Writing Studies Scholar and University Administrator

Linda Adler-Kassner is an educator and university administrator. She is known for her work in the field of writing studies, including co-authoring Naming What We Know: Threshold Concepts of Writing Studies, which was recognized by the Council of Writing Program Administrators.

== Education and career ==
Adler-Kassner received her B.A. from Macalester College in 1985. She earned her M.A. in 1992 and she received her Ph.D. from the University of Minnesota in 1995. Adler-Kassner had taught at the University of Michigan-Dearborn and Eastern Michigan University.
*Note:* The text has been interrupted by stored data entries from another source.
(** [main] returns, with the report and the closing lines after what the
    seeding logged, whatever happened to the records. *)
Lemma main_run (us : list SeedUser) (w : World) :
  main us w
  = (Return tt,
     log_lines completionLines
       (log_lines (credentialLines (process_env w))
          (snd (createTestUsers us w)))).
Proof.
  unfold main, try_catch, mbind, M_bind.
  rewrite createTestUsers_fold, displayCredentials_run, for_of_console_log.
  cbn [snd]. by rewrite fold_seedStep_frame.
Qed.

(** ** The bootstrap and the whole script *)

Lemma loadEnv_run (w : World) :
  (∀ e, envFile w ≠ Unreadable e) →
  ∃ w', loadEnv w = (Return tt, w')
        ∧ calls w' = calls w ∧ firestore w' = firestore w
        ∧ faults w' = faults w.
Proof.
  intros Hfile. unfold loadEnv, loadEnvFile, mbind, M_bind, gets.
  destruct (envFile w) as [|envContent|e]; [| |by destruct (Hfile e)];
    by eexists.
Qed.

Lemma banner_run (w : World) :
  ∃ w', banner w = (Return tt, w')
        ∧ calls w' = calls w ∧ firestore w' = firestore w
        ∧ faults w' = faults w ∧ process_env w' = process_env w.
Proof. by eexists. Qed.

(** The [try] block of the bootstrap throws or returns; when it throws it
    has changed nothing, and when it returns it has only logged. *)
Lemma initializeFirebaseAdmin_try_run (w : World) :
  (∃ e, initializeFirebaseAdmin_try w = (Throw e, w))
  ∨ initializeFirebaseAdmin_try w
    = (Return tt,
       add_console Stdout
         (CHECK_MARK ++ js " Firebase Admin initialized successfully") w).
Proof.
  unfold initializeFirebaseAdmin_try, mbind, M_bind, gets.
  destruct getApps as [|app0 apps].
  - destruct (process_env w !! js "FIREBASE_PRIVATE_KEY") as [k|];
      [|left; by eexists].
    cbn [mret M_ret].
    destruct (cert _) as [e|credential]; [left; by eexists|].
    cbn [lift_sum mret M_ret].
    destruct (initializeApp credential) as [e|app]; [left; by eexists|].
    cbn [lift_sum mret M_ret].
    destruct (getFirestore app) as [e|[]]; [left; by eexists|].
    by right.
  - cbn [mret M_ret].
    destruct (getFirestore app0) as [e|[]]; [left; by eexists|].
    by right.
Qed.

Lemma new_Date_run (w : World) :
  ∃ d w', new_Date w = (Return d, w')
          ∧ calls w' = calls w ∧ firestore w' = firestore w
          ∧ faults w' = faults w ∧ process_env w' = process_env w
          ∧ console w' = console w.
Proof.
  unfold new_Date. destruct (dates w) as [|d ds]; by eexists _, _.
Qed.

Lemma initializeFirebaseAdmin_try_env (w1 w2 : World) :
  process_env w1 = process_env w2 →
  fst (initializeFirebaseAdmin_try w1) = fst (initializeFirebaseAdmin_try w2).
Proof.
  intros Henv.
  unfold initializeFirebaseAdmin_try, mbind, M_bind, gets.
  destruct getApps as [|app0 apps].
  - rewrite Henv.
    destruct (process_env w2 !! js "FIREBASE_PRIVATE_KEY") as [k|]; [|done].
    cbn [mret M_ret].
    destruct (cert _) as [e|credential]; [done|].
    cbn [lift_sum mret M_ret].
    destruct (initializeApp credential) as [e|app]; [done|].
    cbn [lift_sum mret M_ret].
    by destruct (getFirestore app) as [e|[]].
  - cbn [mret M_ret]. by destruct (getFirestore app0) as [e|[]].
Qed.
From 2009–2015, she served as director of the University of California, Santa Barbara's Writing Program. As of 2022, she is the faculty director of the Center for Innovative Teaching, Research, and Learning (CITRAL), a professor of writing studies, and Associate Vice Chancellor at the University of California, Santa Barbara.
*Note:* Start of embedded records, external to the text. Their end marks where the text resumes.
(** * The Anthropic manifold pipeline

  A shallow embedding of [pipelines/examples/anthropic_manifold_pipeline.py]:
  the [Pipeline] object, its model list, the credential update hook and the
  two call-translation paths of [pipe] (single-shot and streaming).

  Python objects are modelled as the code uses them: the request [body] is a
  dictionary from strings to Python values, exceptions carry their class
  hierarchy, the vendor SDK is an oracle that answers each request, and the
  value returned by the generator function [stream_response] is a suspended
  frame that runs only when [next] is called on it. *)

From Stdlib Require Import Floats.PrimFloat ZArith.
From stdpp Require Import gmap strings list.

Set Warnings "-register-all,-inexact-float".

Local Open Scope string_scope.
Local Open Scope list_scope.

(** ** Python values, dictionaries and exceptions *)

Module Py.

Inductive value : Type :=
| None_
| Bool (b : bool)
| Int (z : Z)
| Float (f : float)
| Str (s : string)
| List (l : list value)
| Dict (items : list (string * value)).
From 2009 to 2011, Adler-Kassner was president of the Council of Writing Program Administrators. While serving in this role, she Framework for Success in Postsecondary Writing, a policy document used by institutions and writing programs to guide writing pedagogy.

In 2017, she chaired the Conference on College Composition and Communication.

== Research ==
Adler-Kassner's research areas broadly include literacy studies with attention to inclusive pedagogies. Her work includes the nature of writing as a learning method and process of discovery. Recent research, as published in her two Naming What We Know books, has focused on the disciplinary knowledge of composition studies, threshold concepts, writing knowledge transfer, genre studies, and reflective writing. Additionally, Naming What We Know has contributed to new developments in information literacy and the practical application of threshold concepts across disciplines. Earlier in her career, Adler-Kassner's scholarship covered topics such as basic writing and community literacy.

== Selected publications ==
- Adler-Kassner, Linda (1997). "Writing the Community: Concepts and Models for Service-learning in Composition"
- Goodman, Lorie J. (1998). "Just Serving/Just Writing"
- Adler-Kassner, Linda (2008). "The Activist WPA: Changing Stories About Writing and Writers"
- Lamos, Steve (2008). "Review of The Activist WPA: Changing Stories About Writing and Writers"
- Olson, Wendy (2009). "Review of The Activist WPA: Changing Stories About Writing and Writers"
- Rose, Shirley (2012). "The WPA Within: WPA Identities and Implications for Graduate Education in Rhetoric and Composition"
- Adler-Kassner, Linda (2012). "The Value of Troublesome Knowledge: Transfer and Threshold Concepts in Writing and History"
- Adler-Kassner, Linda (2015). "Naming What We Know: Threshold Concepts of Writing Studies"
- Stanton, Courtney (2017). "Book review: Naming what we know: threshold concepts of writing studies, Linda Adler-Kassner & Elizabeth Wardle (Eds.)"
- Adler-Kassner, Linda (2020). "(Re)Considering What We Know: Learning Thresholds in Writing, Composition, Rhetoric, and Literacy"

==Awards and honors==

- Council of Writing Program Administrators - Special Award for Outstanding Scholarship (2016) for Naming What We Know (Utah State University Press)
- Council of Writing Program Administrators - Best Book Award (2008-2010) for The Activist WPA (Utah State University Press)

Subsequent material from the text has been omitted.